BATON ROUGE, La. – LSU and other area public colleges saw small student enrollment gains this fall while Southern University’s enrollment continued to decline. That’s according to figures reported Wednesday.
Southern’s enrollment for the fall semester dipped below 7,000 students, a drop of more than 5 percent since last year, according to figures reported to the Board of Regents.
In addition to LSU, The Advocate reports that Baton Rouge Community College, the University of Louisiana at Lafayette, Southeastern Louisiana University and Capital Area Technical College all saw minor enrollment gains this year.
Despite fewer freshman and graduate students compared to last year, LSU had a small overall enrollment gain from 28,771 students to 28,985, because of more returning students, largely from LSU’s near-record freshman class last year.
Southern’s enrollment declined from 7,294 students last year to a 6,915 headcount this fall. But, last week, Chancellor James Llorens feared the enrollment might have dropped as low as 6,700 students.
“It’s better than we feared,” Llorens said. The initial projection was for 7,000 students.
Llorens attributed additional losses to problems with the new BANNER registration and financial aid process that stalled students receiving money to pay their bills.
“We lost some students just out of frustration,” Llorens said, promising they will try to bring them back to the university.
Southern enrolled nearly 9,500 students as recently as 2004.
Back at LSU, the enrollment is nearly 29,000 students, although Chancellor Michael Martin wants to expand to as much as 33,000 students. Martin also wants to increase the graduate student body to 20 percent of the total enrollment. Graduate students currently make up nearly 16 percent.
As for BRCC, the community college has grown each year in its 12-year existence. BRCC saw a nearly 2 percent leap from 8,332 students last year to 8,476 this fall.
BRCC interim Chancellor Jim Horton said he is pleased with small growth, despite the university nearing its capacity on a campus that has little room to expand. There are tentative plans to develop a satellite campus to the northeast near Smiley Heights.
“It’s a lively place,” Horton said. “There’s a lot of people here.”
He said most of the growth is coming in newer niche academic programs like avionics, veterinary technology, sonography and the school’s already popular process technology program.
BRCC’s growth is playing a part in forcing Horton to delay and revamp construction plans to close off Community College Drive to prevent vehicles from speeding through the middle of campus.
Partly because of the larger enrollment, Horton said he is concerned the design plans would reroute too much of the traffic on Cloud Drive on the eastern end of campus.
The state construction project was supposed to have begun earlier this summer. Horton said he has no new timetable yet as they attempt to adjust the design plans with the city and state.

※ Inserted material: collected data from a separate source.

(* ===== verification/Rpc.v ===== *)
(** * What one call and one invocation do on the wire

    The functional behaviour of [await_response] (hence of both [call]
    overloads) and of [invoke_one] on every branch, over any connection
    without hard errors; and the facts about [receive_header] that hold of
    every connection. *)

From Stdlib Require Import ZArith Lia.
From Stdlib Require Import Strings.Byte.
From stdpp Require Import base tactics list numbers option.
From S2P Require Import Prelude Protocol Reflection Posix Engine.

(** A descriptor of the catalog: its id is an enumerator other than [error]. *)
Definition desc_ok (d : rpc_desc) : Prop := api_id_wf (d_id d) /\ d_id d <> id_error.

Lemma frame_app {T} `{WireType T} i (x : T) bs :
  frame i x ++ bs = frame_header i (wt_size T) ++ encode x ++ bs.
Proof. unfold frame. by rewrite <- app_assoc. Qed.

Section AnyConnection.
Context {W : Type} `{Posix W}.

(** A header that is accepted announces at most [k_max_payload] bytes and
    names a 32-bit id; one that is not leaves the reason in [last_error_]. *)
Lemma receive_header_safe (e e' : Engine W) r :
  receive_header e = (e', r) ->
  match r with
  | Some h => 0 <= fh_size h <= k_max_payload /\ api_id_wf (fh_id h) /\ last_error_ e' = ec_none
  | None => last_error_ e' = ec_none \/ last_error_ e' = ec_bad_magic \/
            last_error_ e' = ec_oversized_payload
  end.
Proof.
  unfold receive_header. destruct (read_all _ _) as [w [bs|]]; [|intros [= <- <-]; by left].
  set (wire := default _ _). cbn zeta. destruct (negb _); [intros [= <- <-]; auto|].
  cbn [fh_size]. case_bool; intros [= <- <-]; [by auto|]. cbn [fh_id fh_size last_error_].
  pose proof (from_le32_range (wh_size wire)) as Hr. unfold is_u32 in Hr.
  split; [lia|]. split; [auto with zbr|done].
Qed.

Lemma is_empty_req_no_read T `{WireType T} (e : Engine W) (h : FrameHeader) :
  is_empty_req T = true -> fd_ (receive_payload T e h).1 = fd_ e.
Proof. intros E. unfold receive_payload. rewrite E. by destruct (negb _). Qed.
End AnyConnection.

Section OnStream.
Context {W : Type} `{Posix W, !PosixLaws W, !Stream W}.
Implicit Types e : Engine W.

(** The header of a pending frame is received as sent. *)
Lemma receive_frame_header {T} `{WireType T} e i (x : T) bs :
  stream_ok (fd_ e) -> api_id_wf i -> rx (fd_ e) = frame i x ++ bs ->
  exists w', receive_header e =
      (MkEngine w' ec_none, Some (MkFrameHeader i (Z.of_nat (wt_size T)))) /\
    io_step (fd_ e) w' (encode x ++ bs) (tx (fd_ e)).
Proof.
  intros Hok Hi Hrx. rewrite frame_app in Hrx.
  assert (Hl : (12 <= length (rx (fd_ e)))%nat)
    by (rewrite Hrx, length_app, frame_header_length; lia).
  destruct (receive_header_stream e Hok Hl) as (w' & Hio & E).
  rewrite Hrx, take_app_exact, drop_app_exact in * by done.
  rewrite parse_header_frame in E by (auto using wt_size_bound). eauto.
Qed.

(** ** The client's four answers *)

Section Await.
Context (d : rpc_desc) (Hd : desc_ok d).

Lemma await_response_ok e (resp : d_resp d) bs :
  stream_ok (fd_ e) -> rx (fd_ e) = frame (d_id d) resp ++ bs ->
  exists w', await_response d e = (MkEngine w' ec_none, Some resp) /\
    io_step (fd_ e) w' bs (tx (fd_ e)).
Proof using Hd PosixLaws0.
  intros Hok Hrx. destruct Hd as [Hwf Herr].
  destruct (receive_frame_header e _ _ _ Hok Hwf Hrx) as (w1 & E & Hok1 & Hrx1 & Htx1 & Hre1).
  unfold await_response. rewrite E. cbn [fh_id fh_size].
  rewrite decide_False, decide_False by tauto.
  destruct (receive_payload_stream (d_resp d) (MkEngine w1 ec_none)
    (MkFrameHeader (d_id d) (Z.of_nat (wt_size (d_resp d)))) resp bs) as (w2 & E2 & Hio); [done..|].
  rewrite E2. exists w2. unfold io_step in *. cbn in Hio. by rewrite Htx1, Hre1 in Hio.
Qed.

Lemma await_response_error e code bs :
  stream_ok (fd_ e) -> rx (fd_ e) = error_frame code ++ bs ->
  exists w', await_response d e = (MkEngine w' ec_none, None) /\
    io_step (fd_ e) w' bs (tx (fd_ e)).
Proof using PosixLaws0.
  intros Hok Hrx.
  destruct (receive_frame_header e id_error _ _ Hok I Hrx) as (w1 & E & Hok1 & Hrx1 & Htx1 & Hre1).
  unfold await_response. rewrite E. cbn [fh_id fh_size]. rewrite decide_True by done.
  destruct (receive_payload_stream ErrorResp (MkEngine w1 ec_none)
    (MkFrameHeader id_error 4) (MkErrorResp (to_le32 (error_code_to_u32 code))) bs)
    as (w2 & E2 & Hio); [done..|].
  change (Z.of_nat (wt_size ErrorResp)) with 4. rewrite E2.
  exists w2. unfold io_step in *. cbn in Hio. by rewrite Htx1, Hre1 in Hio.
Qed.

(** An answer to another call is discarded whole: the stream stays in step. *)
Lemma await_response_unexpected e {T} `{WireType T} i (x : T) bs :
  stream_ok (fd_ e) -> api_id_wf i -> i <> id_error -> i <> d_id d ->
  rx (fd_ e) = frame i x ++ bs ->
  exists w', await_response d e = (MkEngine w' ec_none, None) /\
    io_step (fd_ e) w' bs (tx (fd_ e)).
Proof using PosixLaws0.
  intros Hok Hi Hne Hnd Hrx.
  destruct (receive_frame_header e _ _ _ Hok Hi Hrx) as (w1 & E & Hok1 & Hrx1 & Htx1 & Hre1).
  unfold await_response. rewrite E. cbn [fh_id fh_size].
  rewrite decide_False, decide_True by done.
  pose proof (wt_size_bound (T := T)) as Hb.
  destruct (discard_payload_stream (MkEngine w1 ec_none) (Z.of_nat (wt_size T)))
    as (w2 & E2 & Hio); cbn [fd_]; [done|lia| |].
  { rewrite Hrx1, length_app, encode_length. lia. }
  rewrite E2. exists w2. split; [done|]. unfold io_step in *. cbn [fd_ last_error_] in Hio.
  rewrite Nat2Z.id, Hrx1, Htx1, Hre1, drop_app_exact in Hio by (by rewrite encode_length). done.
Qed.

(** An answer of the wrong size is refused but its payload stays on the
    stream, where the next call takes it for a header. *)
Lemma await_response_mismatch e {T} `{WireType T} (x : T) bs :
  stream_ok (fd_ e) -> wt_size T <> wt_size (d_resp d) ->
  rx (fd_ e) = frame (d_id d) x ++ bs ->
  exists w', await_response d e = (MkEngine w' ec_payload_mismatch, None) /\
    io_step (fd_ e) w' (encode x ++ bs) (tx (fd_ e)).
Proof using Hd PosixLaws0.
  intros Hok Hsz Hrx. destruct Hd as [Hwf Herr].
  destruct (receive_frame_header e _ _ _ Hok Hwf Hrx) as (w1 & E & Hio).
  unfold await_response. rewrite E. cbn [fh_id fh_size].
  rewrite decide_False, decide_False by tauto.
  rewrite receive_payload_mismatch by (cbn; lia). eauto.
Qed.
End Await.

(** ** The server's three outcomes *)

Section Invoke.
Context (d : rpc_desc) (F : W -> d_req d -> W * d_resp d).

Lemma invoke_one_no_match e (h : FrameHeader) :
  fh_id h <> d_id d -> invoke_one d F e h = (e, no_match).
Proof. intros Hne. unfold invoke_one. by rewrite decide_True. Qed.

(** A well-formed request runs the handler once, on the world left by reading
    the payload, and its answer is appended to what was written. *)
Lemma invoke_one_ok e (h : FrameHeader) (req : d_req d) bs w' resp :
  stream_ok (fd_ e) -> fh_id h = d_id d -> fh_size h = Z.of_nat (wt_size (d_req d)) ->
  rx (fd_ e) = encode req ++ bs ->
  (forall w, io_step (fd_ e) w bs (tx (fd_ e)) -> F w req = (w' w, resp w) /\ stream_ok (w' w)) ->
  exists w1 w2, io_step (fd_ e) w1 bs (tx (fd_ e)) /\
    invoke_one d F e h = (MkEngine w2 (last_error_ e), handled) /\
    io_step (w' w1) w2 (rx (w' w1)) (tx (w' w1) ++ frame (d_id d) (resp w1)).
Proof using PosixLaws0.
  intros Hok Hi Hsz Hrx HF. unfold invoke_one. rewrite decide_False by tauto.
  destruct (receive_payload_stream (d_req d) e h req bs Hok Hsz Hrx) as (w1 & E & Hio).
  rewrite E. cbn [fd_ last_error_].
  destruct (HF w1 Hio) as [HFw Hokw]. rewrite HFw.
  destruct (send_stream (MkEngine (w' w1) (last_error_ e)) (d_id d) (resp w1) Hokw)
    as (w2 & E2 & Hio2). rewrite E2. eauto.
Qed.

(** A request of the wrong size is answered with an error frame, the handler
    does not run and the connection is given up. *)
Lemma invoke_one_mismatch e (h : FrameHeader) :
  stream_ok (fd_ e) -> fh_id h = d_id d -> fh_size h <> Z.of_nat (wt_size (d_req d)) ->
  exists w', invoke_one d F e h = (MkEngine w' ec_payload_mismatch, failed) /\
    io_step (fd_ e) w' (rx (fd_ e)) (tx (fd_ e) ++ error_frame ec_payload_mismatch).
Proof using PosixLaws0.
  intros Hok Hi Hsz. unfold invoke_one. rewrite decide_False by tauto.
  rewrite receive_payload_mismatch by done. rewrite decide_True by done. unfold send_error.
  destruct (send_stream (MkEngine (fd_ e) ec_payload_mismatch) id_error
    (MkErrorResp (to_le32 (error_code_to_u32 ec_payload_mismatch))) Hok) as (w' & E & Hio).
  cbn [last_error_]. rewrite E. eauto.
Qed.
End Invoke.

(** ** A frame sent is the frame received *)

(** The peer's end of the connection holds what was written here. *)
Lemma frame_round_trip {T} `{WireType T} e (e2 : Engine W) i (x : T) bs e' :
  stream_ok (fd_ e) -> stream_ok (fd_ e2) -> api_id_wf i ->
  send e i x = (e', true) -> tx (fd_ e) = [] -> rx (fd_ e2) = tx (fd_ e') ++ bs ->
  exists w1 w2,
    receive_header e2 = (MkEngine w1 ec_none, Some (MkFrameHeader i (Z.of_nat (wt_size T)))) /\
    receive_payload T (MkEngine w1 ec_none) (MkFrameHeader i (Z.of_nat (wt_size T))) =
      (MkEngine w2 ec_none, Some x) /\
    rx w2 = bs.
Proof using PosixLaws0.
  intros Hok Hok2 Hi Hsend Htx Hrx.
  destruct (send_stream e i x Hok) as (w & E & _ & _ & Htxw & _). rewrite E in Hsend.
  injection Hsend as <-. cbn in Hrx. rewrite Htxw, Htx in Hrx.
  destruct (receive_frame_header e2 i x bs Hok2 Hi Hrx) as (w1 & E1 & Hok1 & Hrx1 & _ & _).
  destruct (receive_payload_stream T (MkEngine w1 ec_none)
    (MkFrameHeader i (Z.of_nat (wt_size T))) x bs Hok1 eq_refl Hrx1) as (w2 & E2 & Hio2).
  exists w1, w2. split; [done|]. split; [done|]. apply Hio2.
Qed.
End OnStream.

“There’s just more cars coming and going than anyone anticipated,” Horton said.
As for other colleges, Capital Area Technical College grew from 3,902 students last year to 4,249 this fall. But most of that growth was on the campuses in Plaquemine and New Roads.
The Baton Rouge campus enrollment stayed flat at nearly 2,500 students.
UL-Lafayette saw a small enrollment hike from 16,763 students to 16,885 and Southeastern gained from 15,351 enrolled to 15,414 students.
UL System President Randy Moffett credited the schools with having aggressive recruiting policies in population areas that have growing higher education demands.
But some other UL System schools had sizable declines.
Nicholls State University dropped 4.5 percent from 7,093 students to 6,774. McNeese State University in Lake Charles shrunk 1.7 percent from 8,941 students to 8,791.
Moffett said some schools are experiencing drops because they decided to toughen admission standards ahead of state-mandated changes.
“I don’t think we’re surprised by that,” Moffett said.
By bringing in better students and improving retention and graduation rates, Moffett said, enrollment levels should stabilize.